It’s the Question That’s Wrong

(This follows on from the post “The Question Writers Hate”)

Where Do You Get Your Ideas From?

A lot of writers find the question hard to answer — not because they haven’t thought about it enough, but mainly because there are problems with the question.

The first problem

is that it makes it sounds as if  having an idea is somehow the most important part of writing — as if there is a big magical pool of ideas out there and, if only we can find them, they will give us instant inspiration for whole books.

tree of ideas on flickr

Has anyone ever had an idea that immediately inspired a whole story? Please share it in the comments section.

I remember, many years ago, writer Val McDermid was asked where she got her ideas from. Val said the initial idea wasn’t the crucial thing.

The important thing was the long years of hard slog that was needed to turn an idea into a book.

tired writer 2

A lot of writers would agree with that. There’s a list of famous writers who agree on the wonderful “Brain Pickings” website.

 

So I’m going out on a limb now

to say that …

all writers would say that …

 

 

writing involves a lot more than just having a clever idea.

The important thing, if you want to do some writing, is to learn all the skills you need. There are a million blogs and webpages and books about that. Find one that suits you and get to work. Better still, find ten that suit you and read them all, then choose one to start with and use it as a guide.

The second problem

with the ideas question is that when someone talks to you about having an idea,  it’s pretty hard to understand exactly what they mean.

What about the last time you had an idea for a story? Did you find a character? A nice word or phrase? A setting? A series of events?
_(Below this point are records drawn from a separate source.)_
Lemma inv_entry C0 ts C log k t c v :
  free_inv C0 ts C log -> ts !! k = Some (At_entry, t) -> retiree_buffer t <> 0 ->
  C !! retiree_buffer t = Some c -> 0 <= begin_retiree_idx t < zlen (c_addrs c) ->
  v = get (c_addrs c) (begin_retiree_idx t) -> Z.land v 3 = 0 ->
  let t' := mk_place (retiree_buffer t) (begin_retiree_idx t + 1) (end_retiree_idx t) in
  free_inv C0 (<[k := (At_top, t')]> ts)
    (<[retiree_buffer t := mk_core (c_n c) (c_idx c) (upd (c_addrs c) (begin_retiree_idx t) 2)]> C)
    ((retiree_buffer t, begin_retiree_idx t, v) :: log).
Proof.
  intros I Hk H0 HC Hb Hv Hland t'. pose proof (at_entry _ _ _ _ _ _ _ I Hk HC H0) as Hmine.
  assert (Hlt : forall i, owns t' (retiree_buffer t) i -> owns t (retiree_buffer t) i /\ i <> begin_retiree_idx t).
  { intros i (_ & _ & Hi). cbn in Hi. split; [split; [done | split; [done | lia]] | lia]. }
  assert (I' : free_inv C0 (<[k := (At_top, t')]> ts) C log).
  { apply (inv_thread _ _ _ _ _ (At_entry, t)); [done | done | |].
    - intros q i Hq. destruct Hq as (<- & Hq). apply Hlt. split; [done | exact Hq].
    - intros [_ [Hbey | [? _]]]; [| done]. cbn in *.
      destruct (fi_beyond _ _ _ _ I k At_entry t Hk) as (d & Hd & Hle); [split; [done | right; split; [done | lia]] |].
      exists d. split; [done | lia]. }
  set (q0 := retiree_buffer t) in *. set (i0 := begin_retiree_idx t) in *. set (c' := mk_core _ _ _).
  assert (HC' : forall q d, <[q0 := c']> C !! q = Some d ->
    exists d0, C !! q = Some d0 /\ c_n d0 = c_n d /\ c_idx d0 = c_idx d /\
      (forall i, 0 <= i -> (q, i) <> (q0, i0) -> get (c_addrs d) i = get (c_addrs d0) i)).
  { intros q d [(<- & <-) | (Hne & Hq)]%lookup_insert_Some.
    - exists c. split_and!; try done. intros i Hi Hne. cbn. apply get_upd_ne; [lia | done |]. congruence.
    - by exists d. }
  pose proof (fi_same _ _ _ _ I q0) as Es. rewrite HC in Es. symmetry in Es.
  apply fmap_Some in Es as (c0 & HC0 & En0).
  assert (Hfresh : i0 < c_n c -> ((q0, i0) ∉ entry_of <$> log)).
  { intros Hn ([[q i] w] & [= <- <-] & Hin)%list_elem_of_fmap.
    destruct (fi_freed _ _ _ _ I q0 i0 w c Hin HC Hn) as (_ & Hno & _). by apply (Hno k At_entry t), Hmine. }
  split.
  - intros q. rewrite <- (fi_same _ _ _ _ I). destruct (decide (q = q0)) as [-> | Hne]; [| by rewrite lookup_insert_ne].
    by rewrite lookup_insert_eq, HC.
  - intros j p u q i Hj Hq. destruct (fi_claimed _ _ _ _ I' j p u q i Hj Hq) as (d & Hd & Hi & Hn).
    destruct (decide (q = q0)) as [-> | Hne]; [| exists d; by rewrite lookup_insert_ne].
    rewrite HC in Hd. injection Hd as <-. exists c'. by rewrite lookup_insert_eq.
  - intros j p u Hj Hbey. destruct (fi_beyond _ _ _ _ I' j p u Hj Hbey) as (d & Hd & Hn).
    destruct (decide (retiree_buffer u = q0)) as [Eq | Hne]; [| exists d; by rewrite lookup_insert_ne].
    rewrite Eq, HC in Hd. injection Hd as <-. exists c'. by rewrite Eq, lookup_insert_eq.
  - apply (fi_disjoint _ _ _ _ I').
  - intros q i w d [[= -> -> ->] | Hin]%elem_of_cons (d0 & Hq & En & Ei & _)%HC' Hi.
    + assert (d0 = c) as -> by congruence. specialize (Hmine ltac:(lia)).
      destruct (fi_claimed _ _ _ _ I k At_entry t q0 i0 Hk Hmine) as (x & Hx & Hxi & _).
      assert (x = c) as -> by congruence. split; [lia |]. split.
      * intros j p u [(-> & -> & ->) | [Hne H]]%upd_thread Hown; [by apply Hlt in Hown as [_ []] |].
        apply Hne, (fi_disjoint _ _ _ _ I j k p At_entry u t q0 i0); done.
      * exists c0. split; [done |]. split; [| done]. rewrite Hv. symmetry.
        apply (fi_entries _ _ _ _ I q0); [done | done | lia | apply Hfresh; lia].
    + destruct (fi_freed _ _ _ _ I' q i w d0 Hin Hq ltac:(lia)) as (H1 & H2 & H3). split; [lia | done].
  - rewrite filter_cons. case_decide as Hp; [| apply (fi_once _ _ _ _ I)]. cbn. apply NoDup_cons.
    split; [| apply (fi_once _ _ _ _ I)]. destruct Hp as (x & Hx & Hxi). cbn in Hx, Hxi.
    intros (e & Ee & [_ He]%list_elem_of_filter)%list_elem_of_fmap.
    apply Hfresh; [| apply list_elem_of_fmap; by exists e]. assert (x = c0) as -> by congruence. lia.
  - intros q i d x (d0 & Hq & _ & _ & Hg)%HC' Hx Hi [Hne Hin]%not_elem_of_cons.
    rewrite Hg by done. by apply (fi_entries _ _ _ _ I q).
Qed.

(** A step that changes neither the thread's range nor the shared entries. *)
Lemma inv_move C0 ts s s' log k pc t pc' :
  free_inv C0 ts (cores s) log -> ts !! k = Some (pc, t) -> cores s' = cores s ->
  (pc' = At_entry -> begin_retiree_idx t <> end_retiree_idx t) ->
  free_inv C0 (<[k := (pc', t)]> ts) (cores s') log.
Proof.
  intros I Hk -> Hpc. apply (inv_thread _ _ _ _ _ (pc, t)); [done | done | done |].
  intros [H0 Hb]. apply (fi_beyond _ _ _ _ I k pc t Hk). split; [done |]. left.
  destruct Hb as [? | [E ?]]; [done |]. specialize (Hpc E). lia.
Qed.

(** A step that leaves the thread without entries. *)
Lemma inv_drop C0 ts s s' log k th pc' t' :
  free_inv C0 ts (cores s) log -> ts !! k = Some th -> cores s' = cores s ->
  retiree_buffer t' = 0 \/ (pc' <> At_entry /\ begin_retiree_idx t' = end_retiree_idx t') ->
  free_inv C0 (<[k := (pc', t')]> ts) (cores s') log.
Proof.
  intros I Hk -> Hd. apply (inv_thread _ _ _ _ _ th); [done | done | |].
  - intros q i (E1 & E2 & E3). destruct Hd as [E | [_ E]]; [congruence | lia].
  - intros [H0 Hb]. destruct Hd as [E | [E1 E2]]; [done |]. destruct Hb as [? | [? _]]; [lia | done].
Qed.

Lemma take_retiree_inv g t g' : take_retiree g = Ok (t, g') ->
  cores (bufs g') = cores (bufs g) /\ freed g' = freed g /\ begin_retiree_idx t = 0 /\ end_retiree_idx t = 0.
Proof.
  unfold take_retiree. intros ([ab s] & H & E)%bind_inv. injection E as <- <-.
  split; [by eapply get_retiree_cores | done].
Qed.

Lemma claim_inv ab b e g ok g' : claim ab b e g = Ok (ok, g') -> freed g' = freed g /\
  if ok then exists d, ab <> 0 /\ store (bufs g) !! ab = Some d /\ ab_free_idx d = b /\
    cores (bufs g') = <[ab := mk_core (ab_n_addrs d) e (ab_addrs d)]> (cores (bufs g))
  else cores (bufs g') = cores (bufs g).
Proof.
  unfold claim. intros (d & [H0 Hd]%buf_load_inv & H)%bind_inv. destruct (Z.eqb_spec (ab_free_idx d) b) as [E | E].
  - apply bind_inv in H as (s & (d' & _ & Hd' & ->)%buf_modify_inv & E'). injection E' as <- <-.
    split; [done |]. exists d. rewrite Hd in Hd'. injection Hd' as <-. split_and!; try done.
    unfold cores. cbn. by rewrite fmap_insert.
  - by injection H as <- <-.
Qed.

(** What [free_entry] does, for a marked and for an unmarked entry. *)
Lemma free_entry_inv t g t' g' : free_entry t g = Ok (t', g') ->
  exists d, retiree_buffer t <> 0 /\ store (bufs g) !! retiree_buffer t = Some d /\
    0 <= begin_retiree_idx t < zlen (ab_addrs d) /\
    t' = mk_place (retiree_buffer t) (begin_retiree_idx t + 1) (end_retiree_idx t) /\
    let v := get (ab_addrs d) (begin_retiree_idx t) in
    (Z.land v 1 <> 0 /\ g' = g \/
     Z.land v 1 = 0 /\ Z.land v 3 = 0 /\ freed g' = (retiree_buffer t, begin_retiree_idx t, v) :: freed g /\
       cores (bufs g') = <[retiree_buffer t := mk_core (ab_n_addrs d) (ab_free_idx d)
         (upd (ab_addrs d) (begin_retiree_idx t) 2)]> (cores (bufs g))).
Proof.
  unfold free_entry. intros (d & [H0 Hd]%buf_load_inv & (v & Hv & (i & ->%int_chk_inv & H)%bind_inv)%bind_inv)%bind_inv.
  exists d. do 2 (split; [done |]).
  assert (Hb : 0 <= begin_retiree_idx t < zlen (ab_addrs d) /\ v = get (ab_addrs d) (begin_retiree_idx t)).
  { unfold rd in Hv. destruct (Z.leb_spec 0 (begin_retiree_idx t)); [| done].
    destruct (Z.ltb_spec (begin_retiree_idx t) (zlen (ab_addrs d))); [| done]. by injection Hv as <-. }
  destruct Hb as [Hb ->]. split; [done |].
  destruct (Z.eqb_spec (Z.land (get (ab_addrs d) (begin_retiree_idx t)) 1) 0) as [E1 | E1]; cbn [negb] in H.
  - apply bind_inv in H as ([] & Ha & (l & Hl & (s & (d' & _ & Hd' & ->)%buf_modify_inv & H)%bind_inv)%bind_inv).
    injection H as <- <-. split; [done |]. right. split; [done |].
    rewrite wr_ok in Hl by done. injection Hl as <-. rewrite Hd in Hd'. injection Hd' as <-.
    split; [| split; [done |]].
    + unfold assert in Ha. case_match eqn:E; [by apply Z.eqb_eq | done].
    + unfold cores. cbn. by rewrite fmap_insert.
  - injection H as <- <-. split; [done | by left].
Qed.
Where do you get your ideas? In her book  Dancing at the Edge of the World,  Ursula Le Guin says the question, which sounds so simple, is really very complicated, because as soon as you try to describe what you mean by the term ‘idea’, the definition slips around.

16433200859_beb5db62fa_z

The more I think about the word “idea,” the less idea I have what it means

Ursula Le Guin

So, if someone asks where a writer finds their ideas, does that mean they are asking the wrong question?

Well no, of course not.

For one thing a question can’t be wrong. Because it’s …

well, it’s not an answer.

600px-Angami_1033b

And also, when we hear people asking that question, we can see what they’re trying to get at. Because a book has to start somewhere. And it is interesting to know what thought first started the whole thing off in a writer’s mind.

Could you tell us about some of your moments of inspiration? Sometimes they’re hard to pin down …

So I don’t think the question is wrong or stupid. And in later posts, I might even try to answer it. I’ll talk about the kind of ideas that might start books. And soon I’m going to give a few away (ideas, not books … that will come later).

And then I’m going to tell you the one thing about ideas that you absolutely positively need to know.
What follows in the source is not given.